How to set up a basic external Epinio registry​
Epinio allows the use of an external registry for the storage of application images.
This can be achieved by setting the following variables during the helm install:
helm install \
--set containerregistry.enabled=false \
--set global.registryURL=$REGISTRY_URL \
--set global.registryNamespace=$REGISTRY_NAMESPACE \
--set global.registryUsername=$REGISTRY_USER \
--set global.registryPassword=$REGISTRY_PASSWORD \
... (other options here) \
epinio epinio/epinio
Using dockerhub as an example, the user would have to set
the value of $REGISTRY_URL to registry.hub.docker.com, $REGISTRY_USER and
$REGISTRY_PASSWORD would be set to the dockerhub credentials, and $REGISTRY_NAMESPACE
would be either an organization or the username.

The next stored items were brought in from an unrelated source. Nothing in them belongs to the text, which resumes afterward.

Lemma unarmor_group3 :
  unarmor_step (group3 a b c ++ src, dst, olen) = Ret (inl (src, dst ++ [a; b; c], olen + 3)).
Proof.
  destruct (byte_split a Ha) as (Hr & _ & Hj & _ & _).
  destruct (byte_split b Hb) as (_ & _ & _ & Hk & _).
  destruct (byte_split c Hc) as (_ & Hl & _ & _ & Hm).
  destruct (split_ab_eq a b Ha Hb) as (Hab & Hab4 & Habl).
  destruct (split_bc_eq b c Hb Hc) as (Hbc & Hbc2 & Hbcl).
  change (group3 a b c) with
    [enc (Z.shiftr a 2); enc (split_ab a b); enc (split_bc b c); enc (Z.land c 63)].
  cbn [app]. rewrite unarmor_step4; rewrite ?decode_enc by done;
    [|by apply enc_eq|lia|lia|lia|lia].
  by rewrite Hab4, Habl, Hbc2, Hbcl, Hj, Hk, Hm, !enc_ne_pad.
Qed.
End unarmor_steps.

Lemma unarmor_newline n g src dst olen :
  (length (newline g ++ src) < n)%nat →
  ∃ m, (length src < m)%nat ∧
    loop n unarmor_step (newline g ++ src, dst, olen) = loop m unarmor_step (src, dst, olen).
Proof.
  unfold newline. case_decide; intros Hn; [|by exists n].
  simpl in Hn. destruct n as [|n]; [lia|]. exists n. split; [lia|]. apply loop_inl.
  unfold unarmor_step. rewrite (proj2 (Z.leb_gt _ _)) by (simpl length; lia). done.
Qed.

Lemma unarmor_loop n src dst olen g :
  Forall is_byte src → (length (armor_ref g src) < n)%nat →
  loop n unarmor_step (armor_ref g src, dst, olen)
    = Ret (olen + Z.of_nat (length src), dst ++ src).
Proof.
  intros Hsrc. revert n dst olen g.
  induction src as [|a|a b|a b c src IH] using list_ind3; intros [|n] dst olen g Hn;
    try lia; cbn [armor_ref] in *; rewrite ?Forall_cons in Hsrc; destruct_and?.
  - rewrite (loop_inr _ unarmor_step _ (olen, dst)) by done. by rewrite app_nil_r, Z.add_0_r.
  - apply loop_inr. by apply unarmor_group1.
  - apply loop_inr. by apply unarmor_group2.
  - rewrite length_app in Hn. cbn [length group3] in Hn.
    erewrite loop_inl by (by apply unarmor_group3).
    destruct (unarmor_newline n g (armor_ref (next g) src) (dst ++ [a; b; c]) (olen + 3))
      as (m & Hm & ->); [lia|].
    rewrite IH by done. rewrite <- (assoc_L (++)). f_equal. f_equal. simpl. lia.
Qed.

Lemma unarmor_step_bounds src dst olen :
  olen = Z.of_nat (length dst) →
  wp (unarmor_step (src, dst, olen)) (λ o,
    match o with
    | inl (src', dst', olen') =>
        olen' = Z.of_nat (length dst') ∧ (length src' < length src)%nat
        ∧ (4 * (length dst' - length dst) <= 3 * (length src - length src'))%nat
        ∧ (length dst <= length dst')%nat
    | inr (r, dst') => (r = - EINVAL ∨ r = Z.of_nat (length dst'))
        ∧ (length dst <= length dst')%nat ∧ (4 * (length dst' - length dst) <= 3 * length src)%nat
    end).
Proof.
  intros Hol. unfold unarmor_step.
  destruct (Z.leb_spec (Z.of_nat (length src)) 0) as [?|Hne]; [cbn; lia|].
  destruct src as [|s0 src]; [simpl in Hne; lia|]. change (aget (s0 :: src) 0) with (Ret s0).
  cbn [mbind outcome_bind]. case_match; [cbn [wp]; rewrite length_drop; simpl length; lia|].
  destruct (Z.ltb_spec (Z.of_nat (length (s0 :: src))) 4) as [?|Hlen]; [cbn; lia|].
  destruct src as [|s1 [|s2 [|s3 src]]]; simpl in Hlen; try lia.
  change (aget (s0 :: s1 :: _) 1) with (Ret s1). cbn [mbind outcome_bind].
  change (aget (s0 :: s1 :: s2 :: _) 2) with (Ret s2). cbn [mbind outcome_bind].
  change (aget (s0 :: s1 :: s2 :: s3 :: _) 3) with (Ret s3). cbn [mbind outcome_bind].
  repeat case_match; cbn [wp]; rewrite ?length_app, ?length_drop; cbn [length]; lia.
Qed.

(** How long the text is: four characters for three bytes or less, and a newline after every
    sixteen such groups. *)
Lemma length_armor_ref g src : (g < 16)%nat →
  let groups := ((length src + 2) / 3)%nat in
  length (armor_ref g src) = (4 * groups + (g + groups) / 16)%nat.
Proof.
  cbv zeta. revert g.
  assert (Hnl : ∀ g, (g < 16)%nat → length (newline g) = ((g + 1) / 16)%nat).
  { intros g Hg. unfold newline. case_decide as Hd; [by subst|].
    by rewrite Nat.div_small by lia. }
  assert (Hnx : ∀ g k, (g < 16)%nat → ((g + 1) / 16 + (next g + k) / 16 = (g + S k) / 16)%nat).
  { intros g k Hg. unfold next. case_decide as Hd.
    - subst g. replace (15 + S k)%nat with (1 * 16 + k)%nat by lia.
      by rewrite Nat.div_add_l.
    - rewrite (Nat.div_small (g + 1)) by lia. by replace (g + S k)%nat with (S g + k)%nat by lia. }
  induction src as [|a|a b|a b c src IH] using list_ind3; intros g Hg; cbn [armor_ref].
  - change ((length [] + 2) / 3)%nat with 0%nat. by rewrite Nat.add_0_r, Nat.div_small.
  - rewrite length_app, Hnl by done. done.
  - rewrite length_app, Hnl by done. done.
  - rewrite !length_app, Hnl, IH by (done || destruct (next_lt g); lia).
    change (length (a :: b :: c :: src)) with (3 + length src)%nat.
    replace (3 + length src + 2)%nat with (1 * 3 + (length src + 2))%nat by lia.
    rewrite Nat.div_add_l by done. change (1 + (length src + 2) / 3)%nat with (S ((length src + 2) / 3)). rewrite <- (Hnx g ((length src + 2) / 3)%nat) by done.
    cbn [length group3]. lia.
Qed.

(** * Properties *)

(** C11: base64 decoding inverts encoding: the text made of any bytes has the length the caller
    must provide for, and decoding all of it gives the same bytes back. *)
Theorem ceph_unarmor_armor (src : list Z) (Hsrc : Forall is_byte src) :
  ∃ text, ceph_armor src = Ret (Z.of_nat (length text), text)
    ∧ (let groups := (length src + 2) / 3 in length text = 4 * groups + groups / 16)%nat
    ∧ ceph_unarmor text = Ret (Z.of_nat (length src), src).
Proof.
  exists (armor_ref 0 src). split_and!.
  - by apply ceph_armor_eq.
  - apply length_armor_ref. lia.
  - unfold ceph_unarmor. apply (unarmor_loop _ src [] 0 0); [done|lia].
Qed.
(** C13: the cached permutation is transparent.  Whatever the cache holds from earlier calls
    with any inputs, and whatever was in the memory before, choosing replica [r] for input [x]
    gives the item at position [r mod size] of one fixed random permutation of the bucket's
    items for [x]; so the first [size] replicas are a rearrangement of the items. *)
Theorem bucket_perm_choose_permutation (b : crush_bucket) (w : crush_work_bucket) (x r : Z)
    (Hwf : wf_bucket b) (Hsize : 0 < b_size b) (Hw : cache_ok b w) :
  wp (bucket_perm_choose b w x r) (λ '(item, w'), perm_item b x r = Some item ∧ cache_ok b w')
  ∧ perm_ref b x (Z.to_nat (b_size b)) ≡ₚ seqZ 0 (b_size b).
Proof.
  pose proof (wfb_size b Hwf). split.
  - apply bucket_perm_choose_wp; [lia|apply Hwf|done].
  - apply perm_ref_permutation; lia.
Qed.

Lemma bucket_perm_choose_permutation_witness :
  wf_bucket ex_uniform ∧ cache_ok ex_uniform ex_work
  ∧ wp (bucket_perm_choose ex_uniform ex_work 42 1)
      (λ '(item, w'), perm_item ex_uniform 42 1 = Some item ∧ cache_ok ex_uniform w').
Proof.
  split; [exact wf_ex_uniform|]. split; [exact cache_ok_ex_work|].
  apply (bucket_perm_choose_permutation ex_uniform ex_work 42 1 wf_ex_uniform eq_refl
    cache_ok_ex_work).
Defined.

(** C14: choosing from a non-empty well-formed bucket, by any algorithm, ends, stays inside the
    bucket's arrays, yields one of its items and keeps the permutation cache valid. *)
Theorem crush_bucket_choose_sound (b : crush_bucket) (w : crush_work_bucket) (x r : Z)
    (arg : option crush_choose_arg) (position : Z)
    (Hwf : wf_bucket b) (Hsize : 0 < b_size b) (Hw : cache_ok b w)
    (Harg : wf_arg (b_size b) arg) (Hpos : 0 <= position < 2 ^ 31) :
  wp (crush_bucket_choose b w x r arg position) (λ '(item, w'), item ∈ b_items b ∧ cache_ok b w').
Proof. by apply crush_bucket_choose_wp. Qed.

Lemma crush_bucket_choose_sound_witness :
  wf_bucket ex_uniform ∧ cache_ok ex_uniform ex_work
  ∧ wp (crush_bucket_choose ex_uniform ex_work 42 1 None 0)
      (λ '(item, w'), item ∈ [0; 1; 2] ∧ cache_ok ex_uniform w').
Proof.
  split; [exact wf_ex_uniform|]. split; [exact cache_ok_ex_work|].
  apply (crush_bucket_choose_sound ex_uniform ex_work 42 1 None 0 wf_ex_uniform eq_refl
    cache_ok_ex_work I). lia.
Defined.

(** C15: a straw2 bucket yields the first item with the highest draw under the weights and ids
    in force at the position, and never an item of weight zero while another has weight. *)
Theorem bucket_straw2_choose_max (b : crush_bucket) (x r : Z) (arg : option crush_choose_arg)
    (position : Z) (iw weights : list Z)
    (Hwf : wf_bucket b) (Hsize : 0 < b_size b) (Hbody : b_body b = crush_bucket_straw2 iw)
    (Harg : wf_arg (b_size b) arg) (Hpos : 0 <= position < 2 ^ 31)
    (Hweights : get_choose_arg_weights iw arg position = Ret weights)
    (Hword : Forall word weights) :
  wp (bucket_straw2_choose b x r arg position) (λ item, ∃ i,
    b_items b !! Z.to_nat i = Some item
    ∧ first_max (straw2_value b weights (get_choose_arg_ids b arg) x r) (b_size b) i
    ∧ ((∃ j, 0 <= j < b_size b ∧ default 0 (weights !! Z.to_nat j) ≠ 0) →
       default 0 (weights !! Z.to_nat i) ≠ 0)).
Proof.
  eapply wp_mono; [by apply (bucket_straw2_choose_wp b Hwf Hsize x r arg position iw)|].
  intros item (i & weights' & Hw' & Hitem & Hmax). rewrite Hweights in Hw'. injection Hw' as <-.
  exists i. split_and!; [done|done|]. intros (j & Hj & Hwj) Hwi.
  destruct Hmax as (_ & Hmax & _). specialize (Hmax j Hj).
  destruct (straw2_value_bounds b weights (get_choose_arg_ids b arg) x r j Hword) as [_ Hlt].
  specialize (Hlt Hwj). unfold straw2_value in Hmax at 2. rewrite Hwi in Hmax.
  cbv zeta in Hmax. rewrite Z.eqb_refl in Hmax. lia.
Qed.

Lemma bucket_straw2_choose_max_witness :
  wf_bucket ex_straw2 ∧
  wp (bucket_straw2_choose ex_straw2 7 0 None 0) (λ item, ∃ i,
    [0; 1; 2] !! Z.to_nat i = Some item
    ∧ ((∃ j, 0 <= j < 3 ∧ default 0 ([0; 0x10000; 0x20000] !! Z.to_nat j) ≠ 0) →
       default 0 ([0; 0x10000; 0x20000] !! Z.to_nat i) ≠ 0)).
Proof.
  split; [exact wf_ex_straw2|].
  assert (Hword : Forall word [0; 0x10000; 0x20000]) by (repeat constructor; done).
  eapply wp_mono; [apply (bucket_straw2_choose_max ex_straw2 7 0 None 0 _ _ wf_ex_straw2 eq_refl
    eq_refl I ltac:(lia) eq_refl Hword)|].
  intros item (i & H1 & _ & H2). exists i. split; [exact H1|exact H2].
Defined.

When the above arguments are set, Epinio doesn't deploy a registry on the cluster.
Advanced setup for a secure external registry​
When access to the external registry is secured via TLS it becomes necessary to make the relevant certificate known to both Epinio and the cluster (i.e. the kubelets).
Assuming that epinio-external-registry-tls is the name of the Kubernetes secret
used to store the certificate then extending the helm install command with
--set containerregistry.certificateSecret=epinio-external-registry-tls
is enough to make the certificate known to epinio.
The secret is expected to be in the epinio namespace.
The certificate is expected to be under the key tls.crt of that secret
and is expected to be in PEM format.
Making the same information known to the cluster itself, i.e. the kubelets, differs between the various distributions of Kubernetes.
Assuming a k3s cluster running on an openSUSE or SLE-based host, and further
assuming that the certificate is stored in a file named CA.pem in the current
working directory the commands would be
sudo cp CA.pem /etc/pki/trust/anchors/
sudo update-ca-certificates
sudo systemctl restart k3s[-agent].service